My point is that saying that the Constitution seems to permit the death penalty ends the question is legally and Constitutionally wrong. It does not end the question at all but merely provides a beginning, because there is still the limitation of Due Process. Thus, if the death penalty laws fail to provide adequte Due Process protections before to taking another person's life, the existing death penalty statutes are unconstitutional. There is nothing political at all about that statement - it is simply a matter of law which can be debated. It is also a matter of law which can be debated whether the death penalty can ever be constitutional given the limitation of due process - if the legal system is so fraught with error that there are no procedural steps that can provide certainty sufficient to kill a person, the death penalty is unconstitutional. Again, there is nothing political about that statement, it is simply stating a legal argument which can be supported or opposed. Of course, if you fail to even acknowledge that the other side has a legitimate argument . . . .
Posted by: Zack | Apr 18, 2008 12:07:59 PM
Unless I'm mistaken, most citizens are not even so much as charged with murder, let alone convicted of it. This is the key distinction that sets murderers off from others and what makes them eligible for the death penalty rather than us. As that is the primary distinction, I think it's the one most worthy of our attention. Instead, I see euphemisms and evasions coming from people who oppose the death penalty. (DK's "citizens" is another. DK's haste in inventing yet another euphemism caused him to forget the recent Supreme Court decision in Medellin v. Texas. The US executes many non-citizens as well.)

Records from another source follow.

(** * Tareas-CLI: the task store, its storage adapter and its exporters

    A shallow embedding of [src/lib/storage.py] and of the store and export
    functions of [src/tareas.py], with the properties of the natural-language
    specification stated over it.

    Layout: [Py] holds the Python values and builtins the code relies on,
    [Storage] the file system and [lib/storage.py], [Tareas] the module
    globals and functions of [tareas.py]; the theorems follow. *)

From Stdlib Require Import ZArith String Ascii List Lia.
From Stdlib Require Import Floats.SpecFloat Sorting.Sorted.
From Stdlib Require DecimalString.
From stdpp Require Import base option list gmap strings sorting.

#[local] Set Warnings "-register-all".

Open Scope string_scope.
Open Scope Z_scope.

(* ===================================================================== *)
(** ** Python values and builtins *)
(* ===================================================================== *)

Module Py.

(** What [json.load] produces and [json.dump] accepts.  A [dict] keeps its
    insertion order, so it is an association list; the code only ever uses
    string keys.  Text is held as its UTF-8 bytes. *)
Inductive json : Type :=
  | JNull
  | JBool (b : bool)
  | JInt (n : Z)
  | JFloat (f : spec_float)
  | JStr (s : string)
  | JArr (items : list json)
  | JObj (fields : list (string * json)).

(** [bool(v)] / [not v]: Python truthiness. *)
Definition truthy (v : json) : bool :=
  match v with
  | JNull => false
  | JBool b => b
  | JInt n => negb (Z.eqb n 0)
  | JFloat (S754_zero _) => false
  | JFloat _ => true
  | JStr "" => false
  | JStr _ => true
  | JArr [] => false
  | JArr _ => true
  | JObj [] => false
  | JObj _ => true
  end.

(** *** [dict] operations *)

(** [d[k]] on a dict; [None] is [KeyError]. *)
Fixpoint dict_get (k : string) (d : list (string * json)) : option json :=
  match d with
  | [] => None
  | (k', v) :: d' => if String.eqb k k' then Some v else dict_get k d'
  end.

(** [d[k] = v]: an existing key keeps its place, a new one goes last. *)
Fixpoint dict_set (k : string) (v : json) (d : list (string * json))
  : list (string * json) :=
  match d with
  | [] => [(k, v)]
  | (k', v') :: d' =>
      if String.eqb k k' then (k, v) :: d' else (k', v') :: dict_set k v d'
  end.

(** [t[k]] for a string key [k]: [TypeError] unless [t] is a dict (a list or
    a string wants an integer index, the other values do not subscript),
    [KeyError] when the key is missing.  Both are [None]. *)
Definition getitem (t : json) (k : string) : option json :=
  match t with
  | JObj d => dict_get k d
  | _ => None
  end.

(** [t[k] = v] for a string key: [None] is the [TypeError] of a non-dict. *)
Definition setitem (t : json) (k : string) (v : json) : option json :=
  match t with
  | JObj d => Some (JObj (dict_set k v d))
  | _ => None
  end.

(** [t.get(k, dflt)]: [None] is the [AttributeError] of a value without
    [.get]. *)
Definition get_default (t : json) (k : string) (dflt : json) : option json :=
  match t with
  | JObj d => Some (default dflt (dict_get k d))
  | _ => None
  end.

(** *** [str.strip()] *)

Definition char1 (a : nat) : string := String (ascii_of_nat a) EmptyString.
Definition char2 (a b : nat) : string := String (ascii_of_nat a) (char1 b).
Definition char3 (a b c : nat) : string := String (ascii_of_nat a) (char2 b c).

(** The characters [str.isspace] accepts, each in UTF-8: U+0009..U+000D,
    U+001C..U+0020, U+0085, U+00A0, U+1680, U+2000..U+200A, U+2028, U+2029,
    U+202F, U+205F and U+3000. *)
Definition whitespace : list string :=
  ((char1 <$> [9; 10; 11; 12; 13; 28; 29; 30; 31; 32])
   ++ [char2 194 133; char2 194 160; char3 225 154 128]
   ++ (char3 226 128 <$> [128; 129; 130; 131; 132; 133; 134; 135; 136; 137;
                           138; 168; 169; 175])
   ++ [char3 226 129 159; char3 227 128 128])%nat%list.

(** [s] without its prefix [p]. *)
Fixpoint without_prefix (p s : string) : option string :=
  match p, s with
  | EmptyString, _ => Some s
  | String a p', String b s' =>
      if Ascii.eqb a b then without_prefix p' s' else None
  | String _ _, EmptyString => None
  end.

(** [s] without the first of the prefixes [ps] it starts with. *)
Fixpoint without_any (ps : list string) (s : string) : option string :=
  match ps with
  | [] => None
  | p :: ps' =>
      match without_prefix p s with
      | Some r => Some r
      | None => without_any ps' s
      end
  end.

(** Dropping leading occurrences of [ps], at most [fuel] of them. *)
Fixpoint drop_leading (ps : list string) (fuel : nat) (s : string) : string :=
  match fuel with
  | O => s
  | S n =>
      match without_any ps s with
      | Some r => drop_leading ps n r
      | None => s
      end
  end.

Definition lstrip (s : string) : string :=
  drop_leading whitespace (String.length s) s.

(** The trailing characters are the leading ones of the reversed text. *)
Definition rstrip (s : string) : string :=
  String.rev (drop_leading (String.rev <$> whitespace) (String.length s)
                (String.rev s)).

Definition strip (s : string) : string := rstrip (lstrip s).

(** *** [int(v)] *)

Definition byte (c : ascii) : Z := Z.of_N (N_of_ascii c).

(** A continuation byte of UTF-8 gives six bits. *)
Definition continuation (s : string) : option (Z * string) :=
  match s with
  | String c r =>
      let n := byte c in
      if (128 <=? n) && (n <? 192) then Some (n - 128, r) else None
  | EmptyString => None
  end.

(** The first character of a text, as its code point, and the rest. *)
Definition decode (s : string) : option (Z * string) :=
  match s with
  | EmptyString => None
  | String c r =>
      let n := byte c in
      if n <? 128 then Some (n, r)
      else if n <? 192 then None
      else if n <? 224 then
        '(a, r1) ← continuation r;
        Some ((n - 192) * 64 + a, r1)
      else if n <? 240 then
        '(a, r1) ← continuation r;
        '(b, r2) ← continuation r1;
        Some (((n - 224) * 64 + a) * 64 + b, r2)
      else if n <? 248 then
        '(a, r1) ← continuation r;
        '(b, r2) ← continuation r1;
        '(c, r3) ← continuation r2;
        Some ((((n - 240) * 64 + a) * 64 + b) * 64 + c, r3)
      else None
  end.

(** The whitespace beyond ASCII: U+0085, U+00A0, U+1680, U+2000..U+200A,
    U+2028, U+2029, U+202F, U+205F and U+3000. *)
Definition wide_space (cp : Z) : bool :=
  existsb (Z.eqb cp) [133; 160; 5760; 8232; 8233; 8239; 8287; 12288]
  || ((8192 <=? cp) && (cp <=? 8202)).

(** The decimal digits come in runs of ten, 0 to 9; these are the zeros of
    the runs, from U+0030 to U+1FBF0 (Unicode 14, the tables of
    Python 3.11). *)
Definition decimal_zeros : list Z :=
  [48; 1632; 1776; 1984; 2406; 2534; 2662; 2790; 2918; 3046; 3174; 3302;
   3430; 3558; 3664; 3792; 3872; 4160; 4240; 6112; 6160; 6470; 6608; 6784;
   6800; 6992; 7088; 7232; 7248; 42528; 43216; 43264; 43472; 43504; 43600;
   44016; 65296; 66720; 68912; 69734; 69872; 69942; 70096; 70384; 70736;
   70864; 71248; 71360; 71472; 71904; 72016; 72784; 73040; 73120; 92768;
   92864; 93008; 120782; 120792; 120802; 120812; 120822; 123200; 123632;
   125264; 130032].

(** The value of the character [cp] as a decimal digit. *)
Fixpoint decimal_in (zeros : list Z) (cp : Z) : option Z :=
  match zeros with
  | [] => None
  | z :: zs =>
      if (z <=? cp) && (cp <? z + 10) then Some (cp - z)
      else decimal_in zs cp
  end.

(** What [int] parses is the text rewritten in ASCII: a character of ASCII
    stays, any other whitespace becomes a space, any other decimal digit
    the ASCII digit of its value.  [None] is the [ValueError] of a
    character that is none of these.  Each round takes a character off, so
    [String.length s] rounds do for [s]. *)
Fixpoint to_ascii (fuel : nat) (s : string) : option string :=
  match s, fuel with
  | EmptyString, _ => Some EmptyString
  | String _ _, O => None
  | String _ _, S n =>
      '(cp, r) ← decode s;
      c ← (if cp <? 128 then Some cp
           else if wide_space cp then Some 32
           else (λ d, 48 + d) <$> decimal_in decimal_zeros cp);
      String (ascii_of_N (Z.to_N c)) <$> to_ascii n r
  end.

(** The whitespace of C, which the parser skips around the number: tab,
    line feed, vertical tab, form feed, carriage return and space.  The
    separators U+001C..U+001F, which [str.strip] removes, are not in it. *)
Definition c_whitespace : list string :=
  (char1 <$> [9; 10; 11; 12; 13; 32])%nat.

Definition skip_spaces (s : string) : string :=
  drop_leading c_whitespace (String.length s) s.

Definition digit_val (c : ascii) : option Z :=
  let n := nat_of_ascii c in
  if ((48 <=? n) && (n <=? 57))%nat then Some (Z.of_nat n - 48) else None.

(** Decimal digits, single underscores allowed between two digits. *)
Fixpoint parse_digits (acc : Z) (after_digit : bool) (s : string) : option Z :=
  match s with
  | EmptyString => if after_digit then Some acc else None
  | String c s' =>
      if Ascii.eqb c "_" then
        if after_digit then parse_digits acc false s' else None
      else
        match digit_val c with
        | Some d => parse_digits (10 * acc + d) true s'
        | None => None
        end
  end.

Labeling death row inmates as murderers in no way causes me to forget that they are human. Quite the contrary. I don't think there are any animals that take pleasure in murdering their own and come up with all kinds of gruesome ways to torture their victims before they kill them. It seems to me that this kind of creative and sadistic pleasure is reserved only for the human race and, more specifically, to murderers. I can assure you, after having read my share of murder cases, I am entirely convinced that murderers can only be human. No lion, dolphin, wolf, snake, or any other form of life can be as ruthless as murderers.
I confess that I don't have much patience for chirping critics. I much prefer constructive ones, though I'm quite aware of your dilemma. Obviously, you can't offer any technical suggestions about how to improve the (in Justice Blackmun's lovely phrase and one that I'd be happy to claim with pride) "machinery of death". The very idea undermines any principled objection to the death penalty.

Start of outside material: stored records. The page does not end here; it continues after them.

Lemma collect_general (sol : solution) (d : list (nat * nat)) :
  NoDup (map fst d) ->
  NoDup (map fst (fold_left collect_step sol d)) /\
  (forall r t, In (r, t) (fold_left collect_step sol d) ->
     In (r, t) d \/ exists v, In ((r, t), v) sol /\ Qeq_bool v 1 = true) /\
  (forall r, In r (map fst d) -> In r (map fst (fold_left collect_step sol d))) /\
  (forall r t v, In ((r, t), v) sol -> Qeq_bool v 1 = true ->
     In r (map fst (fold_left collect_step sol d))).
Proof.
  revert d. induction sol as [|[[r t] v] sol IH]; intros d Hd; simpl.
  - repeat split; auto. intros ? ? ? [].
  - set (d' := collect_step d ((r, t), v)).
    assert (Hd' : NoDup (map fst d')).
    { unfold d', collect_step. destruct (Qeq_bool v 1); auto. apply dict_set_NoDup. auto. }
    destruct (IH d' Hd') as (H1 & H2 & H3 & H4).
    repeat split; auto.
    + intros r0 t0 Hin. destruct (H2 _ _ Hin) as [Hin'|(v0 & Hv0 & Hs)].
      * unfold d', collect_step in Hin'. destruct (Qeq_bool v 1) eqn:Ev.
        -- destruct (dict_set_In_inv _ _ _ _ _ Hin') as [[-> ->]|?]; [|auto].
           right. exists v. auto.
        -- auto.
      * right. exists v0. auto.
    + intros r0 Hr0. apply H3. unfold d', collect_step.
      destruct (Qeq_bool v 1); auto. apply dict_set_keeps_keys. auto.
    + intros r0 t0 v0 [Heq|Hin] Hs.
      * injection Heq as -> -> ->. apply H3. unfold d', collect_step. rewrite Hs.
        apply in_map_iff. exists (r0, t0). split; [reflexivity|]. apply dict_set_In_new.
      * exact (H4 _ _ _ Hin Hs).
Qed.

(** X1: the dict comprehension [{robot: task for (robot, task), val in
    filtered_solution.items() if val == 1}] maps each robot to one task;
    every assignment comes from an entry of value [1], and every robot with
    such an entry is assigned. *)
Theorem collect_assignments_spec (sol : solution) :
  NoDup (map fst (collect_assignments sol)) /\
  (forall r t, In (r, t) (collect_assignments sol) ->
     exists v, In ((r, t), v) sol /\ Qeq_bool v 1 = true) /\
  (forall r t v, In ((r, t), v) sol -> Qeq_bool v 1 = true ->
     exists t', In (r, t') (collect_assignments sol)).
Proof.
  assert (Heq : collect_assignments sol = fold_left collect_step sol []) by reflexivity.
  rewrite Heq.
  destruct (collect_general sol [] (NoDup_nil _)) as (H1 & H2 & _ & H4).
  repeat split; auto.
  - intros r t Hin. destruct (H2 _ _ Hin) as [[]|H]; exact H.
  - intros r t v Hin Hs. pose proof (H4 _ _ _ Hin Hs) as H5.
    apply in_map_iff in H5 as [[r' t'] [Hr Hin']].
    simpl in Hr. subst. eauto.
Qed.

(** ** Decision points, opened up *)

Section Calc.
Context {Feat : Type} (tfv : Q -> Q -> Task -> Feat) (rfv : Q -> Q -> Robot -> Feat)
  (tm : list Feat -> list Feat -> list (list Q) -> matrix)
  {Matcher : Type} (build : Sim -> Matcher) (slv : Matcher -> matrix -> Matcher * solution)
  (fr fo : solution -> Sim -> solution).

Local Abbreviation calc := (calculate_robot_assignment Feat tfv rfv tm Matcher build slv fr fo).

Ltac crunch_calc :=
  repeat (simpl; match goal with
  | |- context [match pending_incomplete ?s with _ => _ end] =>
      let E := fresh "Hp" in destruct (pending_incomplete s) as [|? [|? ?]] eqn:E
  | |- context [match extract_task_robot_features ?F ?a ?b ?M ?st ?s with _ => _ end] =>
      let E := fresh "Hx" in destruct (extract_task_robot_features F a b M st s) eqn:E
  | |- context [match sample_rewards ?a ?b ?c with _ => _ end] =>
      let E := fresh "Hs" in destruct (sample_rewards a b c) eqn:E
  | |- context [match cat3 ?a ?b ?c with _ => _ end] =>
      let E := fresh "Hc" in destruct (cat3 a b c) eqn:E
  | |- context [match debug_print ?a ?b ?c ?d ?e with _ => _ end] =>
      let E := fresh "Hd" in destruct (debug_print a b c d e) eqn:E
  | |- context [match bipartite_matcher ?st with _ => _ end] =>
      let E := fresh "Hm" in destruct (bipartite_matcher st) eqn:E
  | |- context [match slv ?m ?pr with _ => _ end] =>
      let E := fresh "Hv" in destruct (slv m pr) eqn:E
  end).

(** X3: the reward tensor returned with the schedule is the one the matcher
    solved, except on the end-game path, where nothing is called. *)
Theorem returned_matrix_is_matcher_input st noise sim r s :
  out_ret (calc st noise sim) = Ok (RetPair r s) ->
  (exists t, pending_incomplete sim = [t] /\ out_calls (calc st noise sim) = []) \/
  In (CallSolve r) (out_calls (calc st noise sim)).
Proof.
  destruct (pending_incomplete sim) as [|t [|t' l]] eqn:Hp0.
  2:{ intros _. left. exists t. split; [reflexivity|].
      rewrite (endgame_outcome tfv rfv tm build slv fr fo st noise sim t Hp0). reflexivity. }
  all: unfold calculate_robot_assignment; rewrite Hp0; crunch_calc; intros H;
       try discriminate; injection H as <- _; right; simpl;
       repeat (first [left; reflexivity | right]).
Qed.

Lemma Qltb_spec x y : Qltb x y = true <-> x < y.
Proof.
  unfold Qltb. rewrite negb_true_iff. split; intros H.
  - apply Qnot_le_lt. intros Hle. apply Qle_bool_iff in Hle. congruence.
  - destruct (Qle_bool y x) eqn:E; [|reflexivity].
    apply Qle_bool_iff in E. exfalso. exact (Qlt_not_le _ _ H E).
Qed.

Lemma noise_rows_shape (noise : nat -> nat -> Q) sd (m : matrix) k :
  map (@length Q)
    (map (fun '(i, row) =>
            map (fun '(j, x) => x + sd * noise i j) (combine (seq 0 (length row)) row))
         (combine (seq k (length m)) m))
  = map (@length Q) m.
Proof.
  revert k. induction m as [|row m IH]; intros k; simpl; [reflexivity|].
  rewrite IH. f_equal. rewrite length_map, length_combine, length_seq. lia.
Qed.

Lemma sample_rewards_cases v noise (m : matrix) :
  match sample_rewards v noise m with
  | Ok m' => map (@length Q) m' = map (@length Q) m
  | Raise e => e = RuntimeError /\ exists sd, v = Stochastic sd /\ sd < 0
  end.
Proof.
  destruct v as [|sd]; simpl; [reflexivity|].
  unfold torch_normal. destruct (Qltb sd 0) eqn:E; simpl.
  - split; [reflexivity|]. exists sd. split; [reflexivity|]. apply Qltb_spec. exact E.
  - unfold clamp_matrix. rewrite map_map.
    rewrite (map_ext (fun x => length (map (clamp_min eps) x)) (@length Q))
      by (intros a; apply length_map).
    apply noise_rows_shape.
Qed.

From a certain perspective, I respect a philosophical opposition more than lawyers who pretend to have technical objections when their intention is to eliminate the death penalty. (just like Baze's lawyers) The problem you have with finality is that you threaten to undermine the very concept of a justice system. If there is no finality, there can be no punishment. If there is no punishment, there is no justice system.

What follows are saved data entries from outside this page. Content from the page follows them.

(** [c.isspace()], the table of CPython's [_PyUnicode_IsWhitespace]. *)
Definition isspace (c : char) : bool :=
  (((9 <=? c) && (c <=? 13)) || ((28 <=? c) && (c <=? 32))
   || (c =? 133) || (c =? 160) || (c =? 5760)
   || ((8192 <=? c) && (c <=? 8202))
   || (c =? 8232) || (c =? 8233) || (c =? 8239) || (c =? 8287)
   || (c =? 12288))%N.

(** [s.lstrip()], [s.rstrip()] and [s.strip()] without argument. *)
Fixpoint lstrip (s : str) : str :=
  match s with
  | [] => []
  | c :: s' => if isspace c then lstrip s' else s
  end.

Definition rstrip (s : str) : str := rev (lstrip (rev s)).

Definition strip (s : str) : str := rstrip (lstrip s).

End PyStr.

Import PyStr.

(** The channel prefix, ["whatsapp:"]. *)
Definition whatsapp : str := Eval cbv in lit "whatsapp:"%string.

(** [format_number] (twillioexplanation.py 23-29; app.py 17-20 applies the
    same two statements to PHONE_NUMBER and to MS_NUMBER). *)
Definition format_number (number : str) : str :=
  let number := strip (replace whatsapp [] number) in
  whatsapp ++ number.

(** The number of copies of [p] that [s] starts with. *)
Equations? leading (p s : str) : nat by wf (length s) lt :=
  leading [] s := 0;
  leading (o :: p') [] := 0;
  leading (o :: p') (c :: s') :=
    if startswith (o :: p') (c :: s')
    then S (leading (o :: p') (skipn (length p') s'))
    else 0.
Proof.
  pose proof (length_skipn (length p') s') as L. simpl. lia.
Qed.

(** [k] copies of the channel prefix in front of [rest]. *)
Definition prefixed (k : nat) (rest : str) : str :=
  concat (repeat whatsapp k) ++ rest.

(** A string that is empty or begins with a character that is no space. *)
Definition clean_head (s : str) : Prop :=
  match s with
  | [] => True
  | c :: _ => isspace c = false
  end.

(** The normalization as the specification words it: strip a channel prefix
    at the leading position only, trim, prepend one prefix. *)
Definition strip_leading (p s : str) : str :=
  if startswith p s then skipn (length p) s else s.

Definition normalize_spec (addr : str) : str :=
  whatsapp ++ strip (strip_leading whatsapp addr).

(* ===================================================================== *)
(** * Part 2: the provider, the Python frame, the program                 *)
(* ===================================================================== *)

(** ** Resources of the provider

    The resource classes belong to the [twilio] package.  The records keep
    the attributes the source reads: [c.friendly_name],
    [p.messaging_binding], [m.sid], [m.author], [m.body]. *)

Record Conversation := {
  conversation_sid : str;
  friendly_name : str
}.

(** The messaging binding of a participant is the dictionary the provider
    sent, or [None] for a participant that joined by a chat identity.  A
    value of the dictionary is a string or [None]. *)
Definition binding : Type := list (str * option str).

Record Participant := {
  messaging_binding : option binding
}.

Record Message := {
  sid : str;
  author : str;
  body : str
}.

(** What a statement can raise. *)
Variant exn :=
| TwilioRestException (status : N)
| AttributeError
| TypeError
| KeyError (key : str)
| UnicodeEncodeError.

Definition result (A : Type) : Type := (exn + A)%type.

(** [d[key]] on a value that is a dictionary or [None]: [None] is not
    subscriptable, a key that is missing is a [KeyError]. *)
Fixpoint lookup (key : str) (d : binding) : option (option str) :=
  match d with
  | [] => None
  | (k, v) :: d' => if str_eqb k key then Some v else lookup key d'
  end.

Definition subscript (d : option binding) (key : str) : result (option str) :=
  match d with
  | None => inl TypeError
  | Some d =>
      match lookup key d with
      | Some v => inr v
      | None => inl (KeyError key)
      end
  end.

(** [v == s] for a value [v] that is a string or [None]. *)
Definition value_is (v : option str) (s : str) : bool :=
  match v with
  | Some a => str_eqb a s
  | None => false
  end.

(** ** The calls of the program, as events

    A call that reaches the provider is answered with a value or with an
    exception. *)
Variant twilioE : Type -> Type :=
| MessagingCreate (body_ from_ to : str) : twilioE (result Message)
| ConversationsList (service : option str) : twilioE (result (list Conversation))
| ConversationsCreate (service : option str) (friendly_name_ : str)
  : twilioE (result Conversation)
| ParticipantsList (conversation : Conversation)
  : twilioE (result (list Participant))
| ParticipantsCreate (conversation : Conversation)
    (messaging_binding_address_ messaging_binding_proxy_address_ : str)
  : twilioE (result Participant)
| MessagesList (conversation : Conversation) : twilioE (result (list Message))
| MessagesCreate (conversation : Conversation) (author_ body_ : str)
  : twilioE (result Message)
| Sleep (seconds : N) : twilioE unit.

(** ** A Python frame over the events

    A function body runs over its local variables [L]; an exception ends it
    and leaves the locals as they were when it was raised. *)
Module Py.

Definition py (L A : Type) : Type := L -> itree twilioE (L * result A).

Definition ret {L A} (a : A) : py L A :=
  fun l => Ret (l, inr a).

Definition raise {L A} (e : exn) : py L A :=
  fun l => Ret (l, inl e).

Definition bind {L A B} (m : py L A) (k : A -> py L B) : py L B :=
  fun l =>
    ITree.bind (m l) (fun out =>
      match out with
      | (l', inr a) => k a l'
      | (l', inl e) => Ret (l', inl e)
      end).

(** The value or the exception of an expression that makes no call. *)
Definition lift {L A} (r : result A) : py L A :=
  fun l => Ret (l, r).

(** Reading and assigning the locals. *)
Definition get {L} : py L L :=
  fun l => Ret (l, inr l).

Definition put {L} (l' : L) : py L unit :=
  fun _ => Ret (l', inr tt).

(** A provider call: its exception, if any, is raised in the frame. *)
Definition call {L A} (e : twilioE (result A)) : py L A :=
  fun l => ITree.bind (ITree.trigger e) (fun r => Ret (l, r)).

(** [time.sleep(seconds)]. *)
Definition sleep {L} (seconds : N) : py L unit :=
  fun l => ITree.bind (ITree.trigger (Sleep seconds)) (fun _ => Ret (l, inr tt)).

(** [print(a, b, ...)] on a standard output that encodes to UTF-8.  What
    is written is not recorded; what the statement can do to the run is
    raise: UTF-8 has no encoding for the surrogate code points U+D800 to
    U+DFFF, and a string that holds one raises [UnicodeEncodeError]. *)
Definition surrogate (c : char) : bool :=
  ((55296 <=? c) && (c <=? 57343))%N.

Definition encodable (s : str) : bool := negb (existsb surrogate s).

Definition print {L} (args : list str) : py L unit :=
  if forallb encodable args then ret tt else raise UnicodeEncodeError.

(** [while True: body].  The loop is left by an exception only. *)
Definition while_true {L} (body : py L unit) : py L Empty_set :=
  ITree.iter (fun l =>
    ITree.bind (body l) (fun out =>
      match out with
      | (l', inr _) => Ret (inl l')
      | (l', inl e) => Ret (inr (l', inl e))
      end)).

End Py.

Import Py.

Declare Scope py_scope.
Delimit Scope py_scope with py.
Notation "x <- m ;; k" := (bind m (fun x => k))
  (at level 61, m at next level, right associativity) : py_scope.
Notation "m ;; k" := (bind m (fun _ => k))
  (at level 61, right associativity) : py_scope.
Local Open Scope py_scope.

(** ** The functions of the source *)

Definition initial_body : str :=
  Eval cbv in
    lit "This is a message that I want to send over WhatsApp with Twilio!"%string.

(** The texts of the [print] statements. *)
Definition from_server_api : str :=
  Eval cbv in lit "from server (Messaging API):"%string.

Definition message_sid : str :=
  Eval cbv in (9989%N :: lit " Message SID:"%string).

Definition reusing : str :=
  Eval cbv in
    (8505%N :: 65039%N :: lit " Reusing existing conversation."%string).

Definition created_new : str :=
  Eval cbv in (9989%N :: lit " Created new conversation."%string).

Definition adding_participant : str :=
  Eval cbv in lit "Adding participant with address: "%string.

Definition using_proxy : str :=
  Eval cbv in lit "Using proxy address: "%string.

There are some parts of the world that don't have a justice system. Much of Somalia comes to mind. Perhaps you respect the anarchy that currently reigns in Somalia more than the justice system in the US, though for some reason, I doubt you're currently posting from Mogadishu. To put it bluntly, you can post safely from your home because of the existence of a justice system.
As for your point about the disparity of resources between prosecution and defense, I certainly agree that's true in most cases. (With O.J. Simpson being an obvious exception) Fortunately, it doesn't matter very much. The justice system believes in the principle that Justice is blind. Hence the procedural safeguards that I mentioned before.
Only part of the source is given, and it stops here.